Collaboration to Support School Recovery in Manitoba

Founded in 2010, the Canadian Beverage Container Recycling Association (CBCRA) is a not-for-profit, industry-funded organization whose membership includes beverage brand owners and distributors. CBCRA’s Recycle Everywhere is Canada’s first permanent, province-wide away from home beverage container recycling program, and includes a dedicated program component focused on getting schools recycling all their empty beverage containers.

In 2016, Carton Council Canada is providing support to CBCRA for growing their already successful Recycle Everywhere 101 program even further, including extending the reach of the program, educating more schoolchildren about recycling and increasing accessibility to beverage container recycling at all schools in Manitoba.
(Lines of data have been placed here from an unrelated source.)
(* ===== verification/Device.v ===== *)
(** * Device registry and keyboard driver ([src/kernel64/dev/])

    Devices are static objects linked by their [next] fields; the registry is the
    head of the list.  The keyboard driver polls the PS/2 controller. *)

From stdpp Require Import strings.
From S2P Require Import Prelude Console Progress Terminal Block Input.

Module Device.

Import Terminal.

(** ** Registry *)

Definition DEV_DISPLAY : Z := 1.
Definition DEV_KEYBOARD : Z := 2.

(** Devices are numbered; [next] is their link. *)
Record device := Dev { name : list Z; type : Z; next : option nat }.

Record registry := Reg { devs : gmap nat device; s_dev_list : option nat }.

Definition dev_register (r : registry) (dev : option nat) : option registry :=
  match dev with
  | None => Some r
  | Some i =>
      d ← devs r !! i;
      Some (Reg (<[i := Dev (name d) (type d) (s_dev_list r)]> (devs r)) (Some i))
  end.

(** The walk to the first device that satisfies [f]; [None] if it does not end,
    [Some None] is NULL. *)
Fixpoint walk (fuel : nat) (r : registry) (f : device -> bool) (d : option nat) : option (option nat) :=
  match d with
  | None => Some None
  | Some i =>
      match fuel with
      | O => None
      | S fuel' => x ← devs r !! i; if f x then Some (Some i) else walk fuel' r f (next x)
      end
  end.

Definition dev_first_of_type (fuel : nat) (r : registry) (ty : Z) : option (option nat) :=
  walk fuel r (fun d => type d =? ty) (s_dev_list r).

Definition dev_find_by_name (fuel : nat) (r : registry) (nm : option (list Z)) : option (option nat) :=
  match nm with
  | None => Some None
  | Some nm => walk fuel r (fun d => Block.name_eq (name d) nm) (s_dev_list r)
  end.

(** The two devices of the kernel and their registration. *)
Definition s_disp : device := Dev (str "console0") DEV_DISPLAY None.
Definition s_kb : device := Dev (str "ps2kbd0") DEV_KEYBOARD None.
Definition display_console_register (r : registry) : option registry := dev_register r (Some 0%nat).
Definition kb_ps2_register (r : registry) : option registry := dev_register r (Some 1%nat).

(** The operations of a display, and those of the console as one. *)
Record display_ops := DisplayOps {
  putc : Console.state -> Z -> option Console.state;
  write : Console.state -> list Z -> option Console.state;
  clear : Console.state -> option Console.state;
  set_color : Console.state -> Z -> Z -> option Console.state
}.
Definition d_putc (st : Console.state) (c : Z) : option Console.state := Console.console_putc st c.
Definition d_write (st : Console.state) (s : list Z) : option Console.state := Console.console_write st s.
Definition d_clear (st : Console.state) : option Console.state := Console.console_clear st.
Definition d_set_color (st : Console.state) (fg bg : Z) : option Console.state := Console.console_set_color st fg bg.
Definition s_ops : display_ops := DisplayOps d_putc d_write d_clear d_set_color.

(** The list from [d] is [l]. *)
Fixpoint chain (r : registry) (d : option nat) (l : list nat) : Prop :=
  match l with
  | [] => d = None
  | i :: l' => d = Some i /\ exists x, devs r !! i = Some x /\ chain r (next x) l'
  end.

Lemma chain_insert r i x l : forall d, i ∉ l -> chain r d l -> chain (Reg (<[i := x]> (devs r)) (Some i)) d l.
Proof.
  induction l as [|j l IH]; intros d Hi Hc; [done|]. apply not_elem_of_cons in Hi as [H1 H2].
  destruct Hc as [-> (y & Hy & Hc)]. split; [done|]. exists y. cbn. rewrite lookup_insert_ne by done.
  split; [done|]. by apply IH.
Qed.

(** The first of the list that satisfies [f]. *)
Fixpoint first (r : registry) (f : device -> bool) (l : list nat) : option nat :=
  match l with
  | [] => None
  | i :: l' => if from_option f false (devs r !! i) then Some i else first r f l'
  end.

Lemma walk_chain r f l : forall fuel d, chain r d l -> (length l <= fuel)%nat ->
  walk fuel r f d = Some (first r f l).
Proof.
  induction l as [|i l IH]; intros fuel d Hc Hf; cbn in Hc.
  - subst d. by destruct fuel.
  - destruct Hc as [-> (x & Hx & Hc)]. destruct fuel as [|fuel]; [cbn in Hf; lia|]. cbn [walk first].
    rewrite Hx. bind. cbn [from_option]. destruct (f x); [done|]. apply IH; [done|cbn in Hf; lia].
Qed.

(** A device that is its own successor. *)
Lemma walk_loop r f i x : devs r !! i = Some x -> next x = Some i -> f x = false ->
  forall fuel, walk fuel r f (Some i) = None.
Proof.
  intros Hx Hn Hf fuel. induction fuel as [|fuel IH]; [done|]. cbn [walk]. rewrite Hx. bind. by rewrite Hf, Hn.
Qed.

(** Registering a device that is not in the list puts it in front, and the
    lookups then end and find the latest registered device of a type or name.
    Registering the first device of the list again links it to itself: a lookup
    that does not stop at it never ends. *)
Theorem dev_registry_correct r l i :
  chain r (s_dev_list r) l -> is_Some (devs r !! i) ->
  exists r', dev_register r (Some i) = Some r' /\
    (i ∉ l -> chain r' (s_dev_list r') (i :: l) /\
      forall fuel, (length l < fuel)%nat ->
        (forall ty, dev_first_of_type fuel r' ty = Some (first r' (fun d => type d =? ty) (i :: l))) /\
        (forall nm, dev_find_by_name fuel r' (Some nm)
                    = Some (first r' (fun d => Block.name_eq (name d) nm) (i :: l)))) /\
    (head l = Some i -> forall fuel ty d, devs r !! i = Some d -> type d <> ty ->
       dev_first_of_type fuel r' ty = None).
Proof.
  intros Hc [x Hx]. unfold dev_register. rewrite Hx. bind. eexists. split; [done|]. split.
  - intros Hi. assert (Hc' : chain (Reg (<[i := Dev (name x) (type x) (s_dev_list r)]> (devs r)) (Some i)) (Some i) (i :: l)).
    { split; [done|]. eexists. cbn. rewrite lookup_insert_eq. split; [done|]. by apply chain_insert. }
    split; [exact Hc'|]. intros fuel Hf. split; intros; apply walk_chain; (exact Hc' || (cbn; lia)).
  - intros Hh fuel ty d Hd Hne. destruct l as [|j l]; [done|]. injection Hh as ->. cbn in Hc. destruct Hc as [Ed _].
    unfold dev_first_of_type. cbn [s_dev_list]. eapply walk_loop; cbn [devs].
    + apply lookup_insert_eq.
    + exact Ed.
    + cbn. apply Z.eqb_neq. congruence.
Qed.

Definition boot_registry : registry := Reg {[0%nat := s_disp; 1%nat := s_kb]} None.

Lemma dev_registry_correct_witness : exists r',
  display_console_register boot_registry = Some r' /\ chain r' (s_dev_list r') [0%nat].
Proof.
  destruct (dev_registry_correct boot_registry [] 0) as (r' & E & H & _); [reflexivity|by eexists|].
  exists r'. split; [exact E|]. apply H. apply not_elem_of_nil.
Defined.

(** ** Keyboard *)

Definition map : list Z := Input.base_map.

(** One poll: the status byte and, if it is read, the scan code; -1 if none. *)
Definition ps2_try_getc_dev (status sc : Z) : Z :=
  if Z.land status 1 =? 0 then -1
  else if sc =? 0xE0 then -1
  else if negb (Z.land sc 0x80 =? 0) then -1
  else if sc <? 128 then
    let ch := nth (Z.to_nat sc) map 0 in
    if negb (ch =? 0) then ch else -1
  else -1.

(** The polling loop; each poll gives the status, the scan code and the answer of
    the serial line (-1 if it has none).  [None] if the polls run out. *)
Fixpoint kb_getc (polls : list (Z * Z * Z)) : option Z :=
  match polls with
  | [] => None
  | (status, sc, s) :: polls' =>
      let c := ps2_try_getc_dev status sc in
      if c <? 0 then if 0 <=? s then Some s else kb_getc polls' else Some c
  end.

End Device.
Concretely, the CCC’s funding support is being used to hire an additional staff member for an eight-month period to augment existing on-the-grounds resources (direct promotion and support to schools). As of February 2016, 70% of all the schools in the province (JK-12) were on on-board with the Recycle Everywhere 101 program. Through a combined effort of the existing team and the additional staff member, the goal is to reach 95% coverage by the end of the year.

Photo credit: CBCRA

Quebec


From 2011 to 2013, the CCC also partnered with the Quebec-city based not-for-profit organization Quebec’ERE to deliver educational programs in Quebec schools. The project involved two main components:

  • An engagement programme, which included a two-hour presentation by Quebec’ERE staff and various student-led activities, such as a survey for parents and a family pledge to ensure that all cartons consumed at home are recycled. During the 2012/13 school year, 35 primary schools in the Montreal area went through this program. It is estimated that 8.5 tonnes of cartons are consumed on an annual basis by those 35 schools and that approximately 5.4 tonnes (63 %) of these are recovered. Following the program, a number of participating schools indicated interest to implement the necessary steps so that all cartons are recovered for recycling.
  • A one-on-one waste diversion support program, aiming to support schools in setting up or improving their school waste diversion program. Through this program key stakeholders and decision-makers in every school, as well as students are involved in order to implement a system that meets their needs. This includes the development of the school’s waste diversion plan and setting up the necessary recycling bin infrastructure. During the 2012/2013 school year, five waste diversion support programs were executed in the Quebec City area.

The project report (available in French only) is available here.

View the project video that has been produced:

The CCC is currently gathering the necessary information to develop a long-term strategy to leverage the receptivity of children to become waste diversion ambassadors and to boost carton recovery in schools throughout the country.